##### Given records #####

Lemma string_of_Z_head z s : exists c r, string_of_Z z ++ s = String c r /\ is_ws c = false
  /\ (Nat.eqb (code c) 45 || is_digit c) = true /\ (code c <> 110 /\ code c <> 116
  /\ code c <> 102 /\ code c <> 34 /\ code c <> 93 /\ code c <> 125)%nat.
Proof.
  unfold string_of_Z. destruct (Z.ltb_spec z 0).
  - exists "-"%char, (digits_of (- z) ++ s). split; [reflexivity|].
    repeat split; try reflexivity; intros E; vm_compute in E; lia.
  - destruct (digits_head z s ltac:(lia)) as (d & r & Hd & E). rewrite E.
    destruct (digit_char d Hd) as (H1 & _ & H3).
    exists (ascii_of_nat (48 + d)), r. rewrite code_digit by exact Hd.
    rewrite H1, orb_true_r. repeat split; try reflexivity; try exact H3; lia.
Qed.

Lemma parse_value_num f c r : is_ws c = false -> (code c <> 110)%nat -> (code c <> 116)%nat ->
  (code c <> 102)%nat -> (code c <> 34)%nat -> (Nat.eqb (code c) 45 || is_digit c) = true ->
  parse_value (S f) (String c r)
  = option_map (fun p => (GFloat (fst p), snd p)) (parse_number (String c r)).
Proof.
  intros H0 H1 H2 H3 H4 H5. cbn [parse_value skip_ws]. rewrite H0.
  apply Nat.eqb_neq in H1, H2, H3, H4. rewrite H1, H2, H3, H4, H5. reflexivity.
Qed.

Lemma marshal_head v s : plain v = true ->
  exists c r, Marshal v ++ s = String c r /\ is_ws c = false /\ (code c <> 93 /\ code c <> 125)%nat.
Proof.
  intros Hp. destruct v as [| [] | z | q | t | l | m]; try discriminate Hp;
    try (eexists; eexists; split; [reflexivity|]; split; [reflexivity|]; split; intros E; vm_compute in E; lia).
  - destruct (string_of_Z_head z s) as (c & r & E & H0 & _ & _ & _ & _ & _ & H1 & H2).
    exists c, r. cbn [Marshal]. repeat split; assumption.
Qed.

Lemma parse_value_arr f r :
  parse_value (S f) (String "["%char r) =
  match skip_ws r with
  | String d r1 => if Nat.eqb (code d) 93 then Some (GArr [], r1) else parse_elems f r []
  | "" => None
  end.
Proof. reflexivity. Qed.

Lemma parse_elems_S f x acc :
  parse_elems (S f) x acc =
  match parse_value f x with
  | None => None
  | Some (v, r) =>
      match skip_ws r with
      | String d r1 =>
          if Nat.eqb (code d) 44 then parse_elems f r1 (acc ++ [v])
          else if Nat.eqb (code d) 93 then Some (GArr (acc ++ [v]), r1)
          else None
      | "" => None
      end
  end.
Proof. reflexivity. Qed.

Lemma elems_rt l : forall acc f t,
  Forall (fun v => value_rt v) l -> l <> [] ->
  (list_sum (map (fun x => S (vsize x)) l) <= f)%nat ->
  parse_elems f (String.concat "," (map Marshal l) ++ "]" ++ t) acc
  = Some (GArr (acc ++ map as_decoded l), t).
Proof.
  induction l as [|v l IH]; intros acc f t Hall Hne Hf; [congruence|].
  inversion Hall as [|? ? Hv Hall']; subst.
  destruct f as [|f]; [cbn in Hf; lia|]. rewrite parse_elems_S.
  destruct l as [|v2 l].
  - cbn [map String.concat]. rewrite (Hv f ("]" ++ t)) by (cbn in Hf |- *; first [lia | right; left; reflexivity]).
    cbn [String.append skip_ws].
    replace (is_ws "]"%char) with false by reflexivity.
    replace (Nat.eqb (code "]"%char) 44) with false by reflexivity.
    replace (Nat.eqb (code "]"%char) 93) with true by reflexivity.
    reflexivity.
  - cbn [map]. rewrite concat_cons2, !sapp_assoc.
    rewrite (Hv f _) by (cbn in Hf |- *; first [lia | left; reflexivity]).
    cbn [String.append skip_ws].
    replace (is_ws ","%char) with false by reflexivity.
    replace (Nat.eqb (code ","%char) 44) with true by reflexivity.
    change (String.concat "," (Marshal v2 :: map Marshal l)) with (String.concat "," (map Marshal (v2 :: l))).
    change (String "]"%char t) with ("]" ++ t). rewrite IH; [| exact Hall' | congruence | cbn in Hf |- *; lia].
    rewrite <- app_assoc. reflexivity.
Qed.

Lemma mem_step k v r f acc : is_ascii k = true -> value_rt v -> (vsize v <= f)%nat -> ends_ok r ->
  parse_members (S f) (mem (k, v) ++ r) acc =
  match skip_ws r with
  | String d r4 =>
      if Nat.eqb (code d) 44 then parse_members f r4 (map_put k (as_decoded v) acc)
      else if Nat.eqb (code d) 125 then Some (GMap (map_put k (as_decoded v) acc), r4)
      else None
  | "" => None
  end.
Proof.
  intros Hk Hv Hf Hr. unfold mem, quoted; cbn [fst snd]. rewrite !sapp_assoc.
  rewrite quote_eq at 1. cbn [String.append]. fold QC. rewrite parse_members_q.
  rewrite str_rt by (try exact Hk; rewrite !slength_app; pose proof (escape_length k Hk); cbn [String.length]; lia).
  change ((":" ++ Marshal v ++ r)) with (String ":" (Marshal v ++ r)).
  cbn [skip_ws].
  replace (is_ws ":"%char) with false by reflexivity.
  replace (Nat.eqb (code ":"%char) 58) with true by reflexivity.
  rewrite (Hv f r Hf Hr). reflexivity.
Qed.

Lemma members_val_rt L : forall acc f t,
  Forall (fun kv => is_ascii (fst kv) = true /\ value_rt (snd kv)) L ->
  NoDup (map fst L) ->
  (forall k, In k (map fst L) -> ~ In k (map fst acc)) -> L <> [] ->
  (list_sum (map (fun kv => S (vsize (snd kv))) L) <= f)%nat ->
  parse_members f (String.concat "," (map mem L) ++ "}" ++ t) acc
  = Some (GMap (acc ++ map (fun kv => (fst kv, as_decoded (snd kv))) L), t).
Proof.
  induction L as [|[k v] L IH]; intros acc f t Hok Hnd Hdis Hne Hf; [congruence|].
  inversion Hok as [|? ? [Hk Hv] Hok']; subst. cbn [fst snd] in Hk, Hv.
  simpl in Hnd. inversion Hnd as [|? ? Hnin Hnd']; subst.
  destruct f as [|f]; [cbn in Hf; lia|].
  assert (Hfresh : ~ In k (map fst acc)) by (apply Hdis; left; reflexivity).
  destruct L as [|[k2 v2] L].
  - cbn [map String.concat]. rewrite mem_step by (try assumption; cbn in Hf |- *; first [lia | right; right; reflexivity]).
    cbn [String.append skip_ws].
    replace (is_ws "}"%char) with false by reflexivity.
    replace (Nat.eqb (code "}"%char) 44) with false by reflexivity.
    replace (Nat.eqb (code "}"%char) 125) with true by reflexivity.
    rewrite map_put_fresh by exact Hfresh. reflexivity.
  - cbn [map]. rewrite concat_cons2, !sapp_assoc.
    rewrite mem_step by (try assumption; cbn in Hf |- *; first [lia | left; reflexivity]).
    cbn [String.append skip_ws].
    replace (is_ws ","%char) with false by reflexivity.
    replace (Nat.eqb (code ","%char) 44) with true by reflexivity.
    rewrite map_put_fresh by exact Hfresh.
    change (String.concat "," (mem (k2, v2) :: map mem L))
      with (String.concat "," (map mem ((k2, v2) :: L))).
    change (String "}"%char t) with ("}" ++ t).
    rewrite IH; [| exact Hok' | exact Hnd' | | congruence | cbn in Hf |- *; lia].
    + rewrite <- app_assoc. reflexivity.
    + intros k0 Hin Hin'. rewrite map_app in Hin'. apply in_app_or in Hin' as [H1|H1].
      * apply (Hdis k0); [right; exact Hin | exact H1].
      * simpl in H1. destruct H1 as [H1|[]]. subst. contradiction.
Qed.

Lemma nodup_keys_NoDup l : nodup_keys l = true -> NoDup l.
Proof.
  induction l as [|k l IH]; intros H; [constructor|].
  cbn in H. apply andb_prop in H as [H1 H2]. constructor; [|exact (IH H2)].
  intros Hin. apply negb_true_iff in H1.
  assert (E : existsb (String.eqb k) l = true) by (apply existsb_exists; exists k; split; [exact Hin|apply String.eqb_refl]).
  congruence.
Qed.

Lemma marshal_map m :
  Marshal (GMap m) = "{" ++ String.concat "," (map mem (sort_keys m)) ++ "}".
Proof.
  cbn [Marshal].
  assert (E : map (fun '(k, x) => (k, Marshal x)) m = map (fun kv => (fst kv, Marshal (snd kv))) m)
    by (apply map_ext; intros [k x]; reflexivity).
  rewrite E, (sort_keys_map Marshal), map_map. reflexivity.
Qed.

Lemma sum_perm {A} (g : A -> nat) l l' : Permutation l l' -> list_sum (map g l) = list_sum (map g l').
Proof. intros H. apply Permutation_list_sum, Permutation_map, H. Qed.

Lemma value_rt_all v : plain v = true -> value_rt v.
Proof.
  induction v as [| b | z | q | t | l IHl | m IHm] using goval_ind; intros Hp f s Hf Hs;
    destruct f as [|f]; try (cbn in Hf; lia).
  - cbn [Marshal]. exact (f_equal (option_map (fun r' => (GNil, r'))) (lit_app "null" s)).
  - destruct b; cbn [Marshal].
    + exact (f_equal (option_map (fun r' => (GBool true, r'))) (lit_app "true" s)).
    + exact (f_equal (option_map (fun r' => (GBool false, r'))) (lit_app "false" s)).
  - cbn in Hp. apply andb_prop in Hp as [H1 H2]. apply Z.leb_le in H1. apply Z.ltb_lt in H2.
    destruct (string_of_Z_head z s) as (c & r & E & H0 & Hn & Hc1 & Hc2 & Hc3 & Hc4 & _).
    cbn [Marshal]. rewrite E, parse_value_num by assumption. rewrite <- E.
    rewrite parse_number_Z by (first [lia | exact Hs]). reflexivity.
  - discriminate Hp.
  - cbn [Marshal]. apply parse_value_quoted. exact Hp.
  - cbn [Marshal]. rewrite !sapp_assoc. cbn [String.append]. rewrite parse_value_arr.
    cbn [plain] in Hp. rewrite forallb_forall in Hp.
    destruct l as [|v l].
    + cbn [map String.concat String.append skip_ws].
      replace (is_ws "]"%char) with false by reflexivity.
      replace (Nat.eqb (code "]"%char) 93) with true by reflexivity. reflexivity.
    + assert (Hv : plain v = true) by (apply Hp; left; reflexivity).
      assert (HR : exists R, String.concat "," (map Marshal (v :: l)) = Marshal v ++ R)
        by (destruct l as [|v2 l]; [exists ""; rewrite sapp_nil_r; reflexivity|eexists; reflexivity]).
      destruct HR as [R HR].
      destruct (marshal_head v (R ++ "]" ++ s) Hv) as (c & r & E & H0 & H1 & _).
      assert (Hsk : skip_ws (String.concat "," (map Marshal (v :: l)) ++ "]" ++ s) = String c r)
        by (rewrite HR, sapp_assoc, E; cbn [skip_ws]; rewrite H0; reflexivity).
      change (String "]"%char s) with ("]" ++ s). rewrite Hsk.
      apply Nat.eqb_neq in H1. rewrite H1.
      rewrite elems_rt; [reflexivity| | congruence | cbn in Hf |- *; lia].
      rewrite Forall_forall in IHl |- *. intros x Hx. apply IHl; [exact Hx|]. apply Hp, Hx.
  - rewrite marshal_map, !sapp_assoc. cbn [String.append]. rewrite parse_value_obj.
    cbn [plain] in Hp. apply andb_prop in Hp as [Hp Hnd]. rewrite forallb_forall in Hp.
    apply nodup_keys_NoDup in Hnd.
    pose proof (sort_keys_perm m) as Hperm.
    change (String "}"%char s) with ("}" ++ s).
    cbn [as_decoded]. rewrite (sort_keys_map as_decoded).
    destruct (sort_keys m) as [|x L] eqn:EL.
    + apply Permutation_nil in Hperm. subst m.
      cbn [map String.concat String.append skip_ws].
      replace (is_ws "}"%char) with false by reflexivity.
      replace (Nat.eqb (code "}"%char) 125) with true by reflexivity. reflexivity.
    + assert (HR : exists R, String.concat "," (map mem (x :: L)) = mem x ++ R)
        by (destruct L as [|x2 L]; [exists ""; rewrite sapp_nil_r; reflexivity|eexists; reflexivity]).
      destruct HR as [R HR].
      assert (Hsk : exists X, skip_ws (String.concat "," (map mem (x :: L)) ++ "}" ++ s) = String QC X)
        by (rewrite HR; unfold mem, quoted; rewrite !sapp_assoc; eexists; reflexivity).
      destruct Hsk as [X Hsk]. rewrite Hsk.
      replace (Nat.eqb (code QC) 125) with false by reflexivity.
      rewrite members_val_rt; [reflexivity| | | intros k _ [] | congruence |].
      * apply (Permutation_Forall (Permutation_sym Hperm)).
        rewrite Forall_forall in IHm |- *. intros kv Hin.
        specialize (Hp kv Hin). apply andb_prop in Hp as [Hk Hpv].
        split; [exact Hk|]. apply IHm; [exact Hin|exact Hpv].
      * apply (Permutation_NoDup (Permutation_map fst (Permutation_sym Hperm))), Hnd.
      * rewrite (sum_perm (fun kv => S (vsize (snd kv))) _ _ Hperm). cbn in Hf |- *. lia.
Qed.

#####
##### Given records #####

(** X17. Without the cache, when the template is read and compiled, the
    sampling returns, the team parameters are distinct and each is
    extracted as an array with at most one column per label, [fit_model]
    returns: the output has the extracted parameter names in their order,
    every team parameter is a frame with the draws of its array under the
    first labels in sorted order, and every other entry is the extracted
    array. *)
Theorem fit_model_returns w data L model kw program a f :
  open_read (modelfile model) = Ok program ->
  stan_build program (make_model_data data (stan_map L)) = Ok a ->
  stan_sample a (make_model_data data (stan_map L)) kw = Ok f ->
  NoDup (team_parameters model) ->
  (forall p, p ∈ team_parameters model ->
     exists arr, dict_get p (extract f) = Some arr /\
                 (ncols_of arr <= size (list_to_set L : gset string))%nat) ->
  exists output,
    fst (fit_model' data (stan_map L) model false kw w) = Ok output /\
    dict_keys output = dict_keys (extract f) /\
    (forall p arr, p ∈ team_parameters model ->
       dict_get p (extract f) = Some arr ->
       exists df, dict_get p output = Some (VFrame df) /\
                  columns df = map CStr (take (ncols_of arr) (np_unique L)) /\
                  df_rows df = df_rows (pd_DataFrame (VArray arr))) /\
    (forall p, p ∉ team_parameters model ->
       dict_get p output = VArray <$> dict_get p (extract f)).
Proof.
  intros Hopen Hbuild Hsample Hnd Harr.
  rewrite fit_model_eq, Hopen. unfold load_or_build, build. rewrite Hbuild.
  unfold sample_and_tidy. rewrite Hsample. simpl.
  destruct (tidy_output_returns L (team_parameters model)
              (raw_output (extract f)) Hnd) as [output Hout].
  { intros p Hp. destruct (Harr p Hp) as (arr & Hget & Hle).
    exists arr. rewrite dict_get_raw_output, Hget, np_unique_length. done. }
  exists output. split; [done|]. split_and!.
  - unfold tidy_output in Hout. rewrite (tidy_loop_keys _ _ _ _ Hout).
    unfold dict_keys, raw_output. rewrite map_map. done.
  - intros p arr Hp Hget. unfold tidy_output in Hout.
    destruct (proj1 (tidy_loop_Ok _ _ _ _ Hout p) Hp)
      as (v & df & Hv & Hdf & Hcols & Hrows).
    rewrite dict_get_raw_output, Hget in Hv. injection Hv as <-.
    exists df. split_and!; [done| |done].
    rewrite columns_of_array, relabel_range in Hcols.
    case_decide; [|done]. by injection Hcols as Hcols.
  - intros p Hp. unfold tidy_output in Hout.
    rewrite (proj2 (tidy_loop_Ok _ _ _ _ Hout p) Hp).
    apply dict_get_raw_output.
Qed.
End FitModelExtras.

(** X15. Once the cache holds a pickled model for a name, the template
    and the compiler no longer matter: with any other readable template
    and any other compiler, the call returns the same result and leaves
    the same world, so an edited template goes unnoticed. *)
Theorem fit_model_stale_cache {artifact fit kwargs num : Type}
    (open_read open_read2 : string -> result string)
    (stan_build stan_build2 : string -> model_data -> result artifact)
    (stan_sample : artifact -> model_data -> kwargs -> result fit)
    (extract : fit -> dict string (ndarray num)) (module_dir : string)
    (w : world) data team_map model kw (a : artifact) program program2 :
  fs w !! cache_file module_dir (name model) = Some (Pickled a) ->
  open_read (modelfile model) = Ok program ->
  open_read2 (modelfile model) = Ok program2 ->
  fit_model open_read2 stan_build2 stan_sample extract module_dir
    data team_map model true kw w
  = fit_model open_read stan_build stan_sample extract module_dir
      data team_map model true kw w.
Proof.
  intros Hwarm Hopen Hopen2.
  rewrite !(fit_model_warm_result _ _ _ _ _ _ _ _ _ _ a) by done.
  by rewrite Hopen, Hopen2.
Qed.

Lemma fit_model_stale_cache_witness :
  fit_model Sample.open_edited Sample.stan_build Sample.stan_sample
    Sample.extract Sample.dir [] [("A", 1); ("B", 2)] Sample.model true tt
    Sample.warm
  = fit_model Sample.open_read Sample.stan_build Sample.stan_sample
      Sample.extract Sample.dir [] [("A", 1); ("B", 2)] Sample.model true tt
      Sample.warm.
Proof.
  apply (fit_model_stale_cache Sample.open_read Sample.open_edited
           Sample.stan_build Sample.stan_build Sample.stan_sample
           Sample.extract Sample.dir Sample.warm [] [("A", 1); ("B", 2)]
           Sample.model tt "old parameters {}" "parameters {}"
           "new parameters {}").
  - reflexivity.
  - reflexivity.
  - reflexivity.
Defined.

#####
##### Given records #####

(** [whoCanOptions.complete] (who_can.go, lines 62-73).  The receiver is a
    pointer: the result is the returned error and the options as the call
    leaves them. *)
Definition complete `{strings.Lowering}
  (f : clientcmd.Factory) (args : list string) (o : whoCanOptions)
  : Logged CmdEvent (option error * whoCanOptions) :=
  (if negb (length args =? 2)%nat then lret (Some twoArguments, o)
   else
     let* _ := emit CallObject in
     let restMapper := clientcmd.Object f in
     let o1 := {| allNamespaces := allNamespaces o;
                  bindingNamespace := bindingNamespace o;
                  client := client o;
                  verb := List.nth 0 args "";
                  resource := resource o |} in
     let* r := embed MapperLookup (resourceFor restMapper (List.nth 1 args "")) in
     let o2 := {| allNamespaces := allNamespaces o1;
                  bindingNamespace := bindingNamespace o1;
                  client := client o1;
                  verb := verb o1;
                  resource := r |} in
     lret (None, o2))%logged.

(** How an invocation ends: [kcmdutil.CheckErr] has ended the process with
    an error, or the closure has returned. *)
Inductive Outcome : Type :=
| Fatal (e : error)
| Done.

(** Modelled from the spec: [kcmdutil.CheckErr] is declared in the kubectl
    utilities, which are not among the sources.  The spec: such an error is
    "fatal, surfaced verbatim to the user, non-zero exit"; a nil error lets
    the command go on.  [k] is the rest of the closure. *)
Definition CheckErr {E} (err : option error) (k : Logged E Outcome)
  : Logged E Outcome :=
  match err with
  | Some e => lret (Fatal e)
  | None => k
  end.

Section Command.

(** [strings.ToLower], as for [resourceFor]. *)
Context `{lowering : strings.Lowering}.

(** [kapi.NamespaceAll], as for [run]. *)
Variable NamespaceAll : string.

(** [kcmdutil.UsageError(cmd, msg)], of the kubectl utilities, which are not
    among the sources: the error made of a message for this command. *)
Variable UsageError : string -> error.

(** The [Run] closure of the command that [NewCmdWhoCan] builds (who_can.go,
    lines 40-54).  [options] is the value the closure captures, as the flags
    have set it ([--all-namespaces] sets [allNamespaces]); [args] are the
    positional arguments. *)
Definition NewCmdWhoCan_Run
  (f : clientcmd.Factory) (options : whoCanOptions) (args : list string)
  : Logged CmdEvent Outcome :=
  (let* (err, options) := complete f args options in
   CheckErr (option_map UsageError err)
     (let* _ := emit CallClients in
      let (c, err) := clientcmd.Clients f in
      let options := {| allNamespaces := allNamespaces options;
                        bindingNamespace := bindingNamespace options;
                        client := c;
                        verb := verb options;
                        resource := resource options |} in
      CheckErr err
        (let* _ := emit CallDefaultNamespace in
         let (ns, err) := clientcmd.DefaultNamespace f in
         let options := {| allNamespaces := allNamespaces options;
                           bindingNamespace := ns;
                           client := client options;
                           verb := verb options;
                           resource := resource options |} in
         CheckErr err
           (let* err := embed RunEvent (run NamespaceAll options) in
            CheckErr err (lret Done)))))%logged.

#####

Work required:
Could you set down, exactly as written, the lines above between the one holding "let* r := embed" and the one holding "the command go", inclusive, and nothing more?

Answer to this exercise:
     let* r := embed MapperLookup (resourceFor restMapper (List.nth 1 args "")) in
     let o2 := {| allNamespaces := allNamespaces o1;
                  bindingNamespace := bindingNamespace o1;
                  client := client o1;
                  verb := verb o1;
                  resource := r |} in
     lret (None, o2))%logged.

(** How an invocation ends: [kcmdutil.CheckErr] has ended the process with
    an error, or the closure has returned. *)
Inductive Outcome : Type :=
| Fatal (e : error)
| Done.

(** Modelled from the spec: [kcmdutil.CheckErr] is declared in the kubectl
    utilities, which are not among the sources.  The spec: such an error is
    "fatal, surfaced verbatim to the user, non-zero exit"; a nil error lets
    the command go on.  [k] is the rest of the closure. *)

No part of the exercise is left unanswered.